Available data Block Start

(* ===== verification/JsMap.v ===== *)
(** * JsMap: the JavaScript [Map]

    Every service keeps its state in [Map]s and relies on their iteration order
    (the insertion order; [set] on a present key keeps its place).  A map is
    therefore an association list; [wf] is the invariant that keys are distinct. *)

From Stdlib Require Import Permutation.
From stdpp Require Import base list strings.
From S2P Require Import Prelude.

Section JsMap.
Context {K V : Type} `{!EqDecision K}.

Implicit Types (m : list (K * V)) (k : K) (v w : V).

(** [m.get(k)] *)
Fixpoint map_get k m : option V :=
  match m with
  | [] => None
  | (k', v) :: m' => if decide (k = k') then Some v else map_get k m'
  end.

(** [m.has(k)] *)
Definition map_has k m : bool :=
  match map_get k m with
  | Some _ => true
  | None => false
  end.

(** [m.set(k, v)] *)
Fixpoint map_set k v m : list (K * V) :=
  match m with
  | [] => [(k, v)]
  | (k', v') :: m' => if decide (k = k') then (k', v) :: m' else (k', v') :: map_set k v m'
  end.

(** [m.delete(k)] *)
Fixpoint map_delete k m : list (K * V) :=
  match m with
  | [] => []
  | (k', v') :: m' => if decide (k = k') then m' else (k', v') :: map_delete k m'
  end.

(** [m.size], [[...m.keys()]], [[...m.values()]] *)
Definition map_size m : nat := length m.
Definition map_keys m : list K := m.*1.
Definition map_values m : list V := m.*2.

(** [m.keys().next().value] *)
Definition map_first_key m : option K :=
  match m with
  | [] => None
  | (k, _) :: _ => Some k
  end.

Definition map_wf m : Prop := NoDup (map_keys m).

#[local] Ltac map_induct m :=
  induction m as [|[? ?] m IH]; simpl;
  repeat (case_decide; subst; simpl); try done; try congruence; try by rewrite IH.

Lemma map_get_set_eq k v m : map_get k (map_set k v m) = Some v.
Proof. map_induct m. Qed.

Lemma map_get_set_ne k k' v m : k <> k' -> map_get k (map_set k' v m) = map_get k m.
Proof. intros Hne. map_induct m. Qed.

Lemma map_get_set k k' v m :
  map_get k (map_set k' v m) = if decide (k = k') then Some v else map_get k m.
Proof. case_decide; [subst; apply map_get_set_eq | by apply map_get_set_ne]. Qed.

Lemma map_set_set k v w m : map_set k v (map_set k w m) = map_set k v m.
Proof. map_induct m. Qed.

Lemma map_set_id k v m : map_get k m = Some v -> map_set k v m = m.
Proof. induction m as [|[k' v'] m IH]; simpl; repeat case_decide; intros; simplify_eq/=; auto with f_equal. Qed.

Lemma map_set_rollback k v w m :
  map_get k m = Some v -> map_set k v (map_set k w m) = m.
Proof. intros H. rewrite map_set_set. by apply map_set_id. Qed.

Lemma map_keys_set k v m :
  map_keys (map_set k v m) = if map_has k m then map_keys m else map_keys m ++ [k].
Proof.
  unfold map_has. induction m as [|[k' v'] m IH]; simpl; [done|].
  case_decide; simpl; [done|]. unfold map_keys in *. rewrite IH. by destruct (map_get k m).
Qed.

Lemma map_get_elem k v m : map_get k m = Some v -> (k, v) ∈ m.
Proof.
  induction m as [|[k' v'] m IH]; simpl; [done|].
  case_decide; intros; simplify_eq; [by left | right; auto].
Qed.

Lemma map_get_None k m : map_get k m = None <-> k ∉ map_keys m.
Proof.
  unfold map_keys. induction m as [|[k' v'] m IH]; simpl.
  - split; [intros _; apply not_elem_of_nil | done].
  - rewrite not_elem_of_cons, <- IH. case_decide; intuition congruence.
Qed.

Lemma map_has_keys k m : map_has k m = true <-> k ∈ map_keys m.
Proof.
  unfold map_has. pose proof (map_get_None k m) as H.
  destruct (map_get k m) eqn:E; split; intros Hk; try done.
  - destruct (decide (k ∈ map_keys m)) as [|Hn]; [done|]. apply H in Hn. done.
  - exfalso. by apply H.
Qed.

Lemma map_elem_get k v m : map_wf m -> (k, v) ∈ m -> map_get k m = Some v.
Proof.
  unfold map_wf. induction m as [|[k' v'] m IH]; simpl; [by rewrite elem_of_nil|].
  rewrite NoDup_cons, elem_of_cons. intros [Hk Hm] [Heq|Hin]; simplify_eq.
  - by rewrite decide_True.
  - rewrite decide_False; [auto|]. intros ->. apply Hk. unfold map_keys. apply list_elem_of_fmap. by exists (k', v).
Qed.

Lemma map_wf_nil : map_wf [].
Proof. apply NoDup_nil_2. Qed.

Lemma map_wf_set k v m : map_wf m -> map_wf (map_set k v m).
Proof.
  unfold map_wf. intros H. rewrite map_keys_set. destruct (map_has k m) eqn:E; [done|].
  apply NoDup_app. split_and!; [done| |apply NoDup_singleton].
  intros x Hx Hxk. apply list_elem_of_singleton in Hxk as ->. apply map_has_keys in Hx. congruence.
Qed.

Lemma map_delete_sublist k m : sublist (map_delete k m) m.
Proof. induction m as [|[k' v'] m IH]; simpl; [done|]. case_decide; by constructor. Qed.

Lemma map_wf_delete k m : map_wf m -> map_wf (map_delete k m).
Proof.
  unfold map_wf, map_keys. intros H. eapply sublist_NoDup; [exact H|].
  apply fmap_sublist, map_delete_sublist.
Qed.

Lemma map_get_delete_ne k k' m : k <> k' -> map_get k (map_delete k' m) = map_get k m.
Proof. intros Hne. map_induct m. Qed.

Lemma map_get_delete_eq k m : map_wf m -> map_get k (map_delete k m) = None.
Proof.
  unfold map_wf. induction m as [|[k' v'] m IH]; simpl; [done|].
  rewrite NoDup_cons. intros [Hk Hm]. case_decide; simpl.
  - subst. by apply map_get_None.
  - rewrite decide_False by done. auto.
Qed.

Lemma map_set_Forall (P : K * V -> Prop) k v m : Forall P m -> P (k, v) -> Forall P (map_set k v m).
Proof. intros H Hk. induction H as [|[k' v'] m]; simpl; [by constructor|]. case_decide; subst; by constructor. Qed.

Lemma map_delete_Forall (P : K * V -> Prop) k m : Forall P m -> Forall P (map_delete k m).
Proof. induction 1 as [|[k' v'] m]; simpl; [done|]. case_decide; by try constructor. Qed.

Lemma map_set_size k v m : map_size (map_set k v m) = if map_has k m then map_size m else S (map_size m).
Proof.
  unfold map_size. unfold map_has. induction m as [|[k' v'] m IH]; simpl; [done|].
  case_decide; simpl; [done|]. rewrite IH. by destruct (map_get k m).
Qed.

Lemma map_delete_size k m : map_size (map_delete k m) = if map_has k m then pred (map_size m) else map_size m.
Proof.
  unfold map_size, map_has. induction m as [|[k' v'] m IH]; simpl; [done|].
  case_decide; simpl; [done|]. rewrite IH. destruct (map_get k m) eqn:E; [|done]. by destruct m.
Qed.

Lemma map_set_new k v m : map_get k m = None -> map_set k v m = m ++ [(k, v)].
Proof.
  induction m as [|[k' v'] m IH]; simpl; [done|]. case_decide; [done|]. intros Hn. by rewrite IH.
Qed.

Lemma map_get_perm k m m' : map_wf m -> Permutation m m' -> map_get k m = map_get k m'.
Proof.
  intros Hwf Hp. assert (Hwf' : map_wf m').
  { unfold map_wf, map_keys in *. by rewrite <- Hp. }
  destruct (map_get k m) eqn:E.
  - symmetry. apply map_elem_get; [done|]. rewrite <- Hp. by apply map_get_elem.
  - symmetry. apply map_get_None. unfold map_keys. rewrite <- Hp. by apply map_get_None in E.
Qed.
End JsMap.

#[export] Hint Rewrite @map_get_set_eq @map_set_set : saep.
#[export] Hint Resolve map_wf_nil map_wf_set map_wf_delete : saep.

Available data Block End

## Work instructions
Word search in the records above: please count the lines holding "repeat" and state the count alone.

## Reply
2